Yahoo Says All Its User Accounts Were Hacked




In The 2013 Attack

Yahoo revealed on Tuesday that all of its 3 billion user accounts had been hacked in the 2013 attack, three times its previous estimate of the biggest breakthrough in history, a statement that lawyers say will embarrass US telecommunications company Frayzon, The owner of Yahoo legally.

Lawyers say the news expands the number and potential claims of lawsuits by shareholders and Yahoo account holders. Yahoo already faces at least 41 consumer-class litigation in federal courts and state courts in the United States, according to the filing of the company’s securities in May.

In December, Yahoo unveiled a breakthrough of more than one billion accounts in 2013, the biggest breakthrough in a series of breakthroughs that forced the US Internet service company to cut its asset price in the acquisition deal with Frayzon.

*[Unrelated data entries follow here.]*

(** [file_new] and the insertion of the new file. *)
Lemma new_child_spec kids nm s t f w ty a z : fs_ok kids nm s → is_Some (f_files s !! f) → cstr (f_mem s) t w →
  outside (f_heap s) t (Z.of_nat (length w) + 1) → Z.of_nat (length w) < FILE_MAX_NAME_LEN → child kids nm f w = None →
  wp (r <- file_new junk t ty a z ;; match r with
      | (err, None) => ret (inr err)
      | (_, Some tmpfile) =>
          err <- on_sub f (rbt_insert OFF_NAME tmpfile) ;; assert_ (err =? E_OK) ;;;
          r <- on_sub f (rbt_find OFF_NAME t) ;; assert_ (fst r =? E_OK) ;;;
          file <- deref (snd r) ;; assert_ (file =? tmpfile) ;;; ret (inl file)
      end) (λ r s', heap_step (f_heap s) (f_mem s) (f_heap s') (f_mem s') ∧ root_file s' = root_file s ∧ match r with
    | inl q => ∃ kids' nm', fs_ok kids' nm' s' ∧ ∀ pre, walk kids nm (root_file s) pre = Some f →
        walk kids' nm' (root_file s) (pre ++ [w]) = Some q ∧ ∀ v, entry kids' nm' s' v = match entry kids nm s v with
          | Some e => Some e | None => if decide (v = pre ++ [w]) then Some (ty, a, z) else None end
    | inr e => e ≠ E_OK ∧ fs_ok kids nm s' ∧ ∀ v, entry kids nm s' v = entry kids nm s v
    end) s.
Proof.
  intros Hok [x Hx] Hc Hout Hw Hno. destruct s as [m h F N rt]. cbn [f_mem f_heap f_files f_nodes root_file] in *.
  destruct (fo_mem _ _ _ Hok) as [Hmap Hby]. cbn [f_mem f_heap] in Hmap, Hby.
  destruct (kmalloc SZ_FILE h) as [[e|q] h'] eqn:Hk.
  { destruct (kmalloc_err _ _ _ _ Hk) as [He Hl]. eapply wp_step.
    { unfold file_new, bind at 1. rewrite run_malloc, Hk. done. }
    apply wp_ret. cbn [f_mem f_heap f_files f_nodes root_file]. pose proof (heap_refused _ _ _ _ m Hk) as Hst.
    split_and!; [done..| |done]. eapply fs_ok_step; [done|done|cbn [snd]; by rewrite Hl]. }
  destruct (kmalloc_ok _ _ _ _ Hk) as ([Hq0 _] & Hql & Hlive). apply wp_bind.
  eapply wp_mono; [by apply (file_new_spec junk t w ty a z q m h h')|]. intros r s' (-> & m' & -> & Ho & Hc').
  assert (heap_step h m h' m') as Hst by (eapply heap_write; [exact Hk|done|exact Ho|lia|lia]).
  assert (fs_ok kids nm (Fs m' h' F N rt)) as Hok' by (eapply fs_ok_step; [done|done|set_solver]).
  destruct (heap_alloc _ _ _ _ m Hk ltac:(done) Hmap) as (_ & Ho' & Hqw & _). unfold SZ_FILE, FILE_MAX_NAME_LEN in *.
  assert (F !! q = None) as HqF.
  { destruct (F !! q) eqn:E; [|done]. exfalso. apply Hql. by apply (fo_dir _ _ _ Hok q _ E). }
  assert (outside h' (add32 q OFF_NAME) (Z.of_nat (length w) + 1)) as Hout'.
  { unfold OFF_NAME. rewrite add32_small by lia. intros y Hy. apply Ho'. lia. }
  apply wp_bind. eapply wp_mono; [apply (on_sub_insert kids nm m' h' F N rt f x q _ w); try done; [unfold NULL; lia|set_solver|unfold OFF_NAME; rewrite add32_small by lia; lia]|].
  intros e s' (-> & t' & l1 & l2 & N' & root' & -> & Had). apply wp_bind, wp_assert. split; [done|].
  pose proof (add_ok _ _ _ _ _ _ _ _ _ _ _ _ _ _ _ _ _ Had) as Hok2.
  assert (cstr m' t w) as Hct by (eapply heap_step_cstr; [exact Hst|done|done]).
  eapply wp_step; [apply (on_sub_find _ _ _ f t w Hok2); [cbn [f_files]; rewrite lookup_insert_eq; by eexists|done]|].
  rewrite (child_add _ _ _ _ _ _ _ _ _ _ _ _ _ _ _ _ _ Had) by by eexists. rewrite decide_True by done. cbn [fst snd].
  apply wp_bind, wp_assert. split; [done|]. eapply wp_step; [done|]. apply wp_bind, wp_assert. split; [apply Z.eqb_refl|].
  apply wp_ret. cbn [f_mem f_heap root_file]. split; [done|]. split; [done|]. eexists _, _. split; [exact Hok2|].
  intros pre Hpre. split.
  - rewrite (walk_add _ _ _ _ _ _ _ _ _ _ _ _ _ _ _ _ _ Had pre _ Hpre). rewrite walk_snoc, Hpre. cbn [mbind option_bind].
    by rewrite Hno, decide_True.
  - intros v. by rewrite (entry_add _ _ _ _ _ _ _ _ _ _ _ _ _ _ _ _ _ Had pre v Hpre).
Qed.

Lemma create_step_spec kids nm s t f p w ws pre ty a z : fs_ok kids nm s → walk kids nm (root_file s) pre = Some f →
  proper (w :: ws) → Z.of_nat (length w) < FILE_MAX_NAME_LEN → 0 ≤ t → 0 ≤ p →
  holds (f_mem s) (t + p) (strings (w :: ws)) → outside (f_heap s) (t + p) (Z.of_nat (length (strings (w :: ws)))) →
  t + p + Z.of_nat (length (strings (w :: ws))) < W32 →
  wp (create_step junk ty a z t (f, p)) (λ r s', heap_step (f_heap s) (f_mem s) (f_heap s') (f_mem s') ∧ root_file s' = root_file s ∧
    match r with
    | inl (f', p') => p' = p + Z.of_nat (length w) + 1 ∧ ∃ kids' nm', fs_ok kids' nm' s' ∧
        walk kids' nm' (root_file s) (pre ++ [w]) = Some f' ∧ ∀ v, entry kids' nm' s' v = match entry kids nm s v with
          | Some e => Some e | None => if decide (v = pre ++ [w]) then Some (made ty a z ws) else None end
    | inr e => e ≠ E_OK ∧ fs_ok kids nm s' ∧ ∀ v, entry kids nm s' v = entry kids nm s v
    end) s.
Proof.
  intros Hok Hpre Hp Hlen Ht Hp0 Hh Hout Hw.
  destruct (strings_at _ _ _ _ Hh Hp ltac:(lia) Hw) as (Hc & Hrest & b & Hb & Hb0).
  pose proof Hp as [_ Hps]%Forall_cons. rewrite strings_cons, !length_app in Hw, Hout. cbn [length] in Hw, Hout.
  assert (is_Some (f_files s !! f)) as Hf by (eapply walk_file; [done|apply (fo_root _ _ _ Hok)|done]).
  assert (outside (f_heap s) (t + p) (Z.of_nat (length w) + 1)) as Hout1 by (intros y Hy; apply Hout; lia).
  unfold create_step. rewrite !(add32_small t p) by lia. eapply wp_step; [by apply run_read|]. rewrite (proj2 (Z.eqb_neq b 0) Hb0).
  eapply wp_step; [by apply (on_sub_find kids nm s f (t + p) w)|]. destruct (child kids nm f w) as [q|] eqn:Hq.
  - eapply wp_step; [done|]. eapply wp_step; [by apply run_strlen|]. apply wp_ret.
    rewrite !add32_small by (rewrite ?add32_small by lia; lia).
    assert (walk kids nm (root_file s) (pre ++ [w]) = Some q) as Hwq by (rewrite walk_snoc, Hpre; done).
    split; [apply heap_step_refl|]. split; [done|]. split; [lia|]. exists kids, nm. split; [done|]. split; [done|].
    intros v. destruct (entry kids nm s v) eqn:He; [done|]. destruct (decide (v = pre ++ [w])) as [->|]; [|done].
    exfalso. unfold entry in He. rewrite Hwq in He. cbn [mbind option_bind] in He.
    destruct (walk_file kids nm s _ q Hok (root_file s) (proj1 (fo_root _ _ _ Hok)) Hwq) as [x Hx]. by rewrite Hx in He.
  - destruct (next_byte _ _ _ Hrest Hps) as (b2 & Hb2 & Hb2').
    apply wp_bind. eapply wp_step; [by apply run_strlen|]. rewrite (add32_small p (Z.of_nat (length w))) by lia. rewrite (add32_small (p + Z.of_nat (length w)) 1) by lia. rewrite (add32_small t) by lia.
    eapply wp_step; [apply run_read; rewrite <- Hb2; f_equal; lia|].
    assert (∃ ty' a' z', (if negb (b2 =? 0) then file_new junk (t + p) FILE_DIR NULL NULL else file_new junk (t + p) ty a z) =
      file_new junk (t + p) ty' a' z' ∧ made ty a z ws = (ty', a', z')) as (ty' & a' & z' & -> & ->).
    { destruct ws as [|w2 ws].
      - rewrite (proj2 Hb2' eq_refl). by exists ty, a, z.
      - destruct (Z.eqb_spec b2 0) as [->|_]; [by pose proof (proj1 Hb2' eq_refl)|]. by exists FILE_DIR, NULL, NULL. }
    eapply wp_mono; [by apply (new_child_spec kids nm s (t + p) f w ty' a' z')|].
    intros [q|e] s' (Hst & Hrt & Hres); [|by apply wp_ret]. destruct Hres as (kids' & nm' & Hok' & Hres).
    destruct (Hres pre Hpre) as [Hwq Hent]. eapply wp_step; [apply run_strlen; by eapply heap_step_cstr|]. apply wp_ret.
    rewrite !add32_small by (rewrite ?add32_small by lia; lia). split; [done|]. split; [done|]. split; [lia|].
    exists kids', nm'. done.
Qed.

(** What creating a file adds: the components of its path that there were not. *)
Definition added_entry (ty : TYPE) (a z : Z) (ws : list (list Z)) (k : nat) (v : list (list Z)) : option (TYPE * Z * Z) :=
  if decide (v `prefix_of` take k ws) then Some (if decide (v = ws) then (ty, a, z) else (FILE_DIR, NULL, NULL)) else None.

Yahoo said on Tuesday that “newly acquired intelligence” showed that all user accounts had been affected. The company added that the investigation indicated that the stolen information does not include passwords in clear text, payment card data or bank account information.

Although the information was protected according to Yahoo, academic experts say the encryption method used was old and easy to break. This information also includes security questions and backup email addresses, which can make it easy to penetrate other accounts maintained by users.

Frazone cut Yahoo’s initial bid by $ 350 million after two of the biggest breakthroughs in Internet history were announced, with one reported theft of 500 million accounts, and a billion others.

Frazone is believed to be the biggest hit, as lawsuits will now be filed against them. This could be a major challenge for the company, which is preparing to launch a new company called Oath, which links its Internet companies, Yahoo, AOL, And Havelington Post.

A Yahoo spokesman confirmed that the three billion account number also included many accounts that were created and then used little or no use at all. The company is now working to notify affected accounts.